— Prompt —
Search the data for "exact". Return each matching line.

↓

(** *** Validation *)

(** Every operation built on [_process_columns] validates before it
    copies. *)
Lemma process_columns_validates (P : value -> result value) :
  validates_eagerly (fun df col_names => _process_columns df col_names P).
Proof.
  unfold validates_eagerly, _process_columns, _validate_inputs, bind, raise.
  repeat split.
  - intros df col_names st Hdf.
    destruct df as [l| |]; [destruct (Hdf l eq_refl)| |]; eexists; reflexivity.
  - intros l col_names st Hcols.
    destruct col_names as [k|items|]; [|destruct (Hcols items eq_refl)|];
      eexists; reflexivity.
  - intros l st. eexists. reflexivity.
Qed.

Lemma main_clean_with_validates (func : value -> M value) :
  validates_eagerly (Main.clean_with func).
Proof.
  unfold validates_eagerly, Main.clean_with, Main.validate, bind, raise.
  repeat split.
  - intros df col_names st Hdf.
    destruct df as [l| |]; [destruct (Hdf l eq_refl)| |]; eexists; reflexivity.
  - intros l col_names st Hcols.
    destruct col_names as [k|items|]; [|destruct (Hcols items eq_refl)|];
      eexists; reflexivity.
  - intros l st. eexists. reflexivity.
Qed.

(** With an empty selector a cipher operation copies the table and
    returns the copy. *)
Lemma cipher_empty_selector (rename : text -> text)
  (cipher : value -> result value) (st : state) (l : loc) (T : frame) :
  frames st !! l = Some T ->
  (df <- py_copy (PFrame l) ;;
   cols <- py_iter (PList []) ;;
   for_each (cipher_column rename cipher) cols df)%M st
  = (Return (PFrame (fresh (dom (frames st)))),
     State (<[fresh (dom (frames st)) := T]> (frames st)) (stdout st)).
Proof.
  intros Hl. unfold bind, py_copy, py_iter, bind, deref, alloc, ret.
  rewrite Hl. reflexivity.
Qed.

Section ValidationProperties.

Context (rt : runtime).

(** C8, as the code has it. The cleaning operations, which all go
    through [_process_columns], raise [TypeError] for a table argument
    that is not a DataFrame or a selector that is not a list and
    [ValueError] for an empty selector, before anything is copied or
    printed; so do the two functions of [main.py].  [encrypt_columns] and
    [decrypt_columns] do not go through that path and check nothing:
    given a table and an empty selector they return a new copy of it. *)
Theorem cleaning_validates_cipher_copies (min_digits : Z) (code_name : text)
  (st : state) (l : loc) (T : frame) :
  frames st !! l = Some T ->
  validates_eagerly (fun df cols => clean_phone_numbers rt df cols min_digits)
  /\ validates_eagerly (clean_monetary_values rt)
  /\ validates_eagerly (clean_percentages rt)
  /\ validates_eagerly (clean_emails rt)
  /\ validates_eagerly (clean_urls rt)
  /\ validates_eagerly (clean_scientific_notation rt)
  /\ validates_eagerly (clean_roman_numerals rt)
  /\ validates_eagerly (Main.clean_phone_numbers rt)
  /\ validates_eagerly (Main.clean_monetary_values rt)
  /\ (exists l',
        frames st !! l' = None
        /\ encrypt_columns rt (PFrame l) (PList []) code_name st
           = (Return (PFrame l'), State (<[l' := T]> (frames st)) (stdout st)))
  /\ (exists l',
        frames st !! l' = None
        /\ decrypt_columns rt (PFrame l) (PList []) code_name st
           = (Return (PFrame l'), State (<[l' := T]> (frames st)) (stdout st))).
Proof.
  intros Hl.
  repeat (split; [apply process_columns_validates|]).
  repeat (split; [apply main_clean_with_validates|]).
  assert (Hfresh : frames st !! fresh (dom (frames st)) = None).
  { apply not_elem_of_dom. apply is_fresh. }
  split; exists (fresh (dom (frames st))); (split; [exact Hfresh|]);
    apply cipher_empty_selector; exact Hl.
Qed.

↑

— Exercise solution —
  split; exists (fresh (dom (frames st))); (split; [exact Hfresh|]);
    apply cipher_empty_selector; exact Hl.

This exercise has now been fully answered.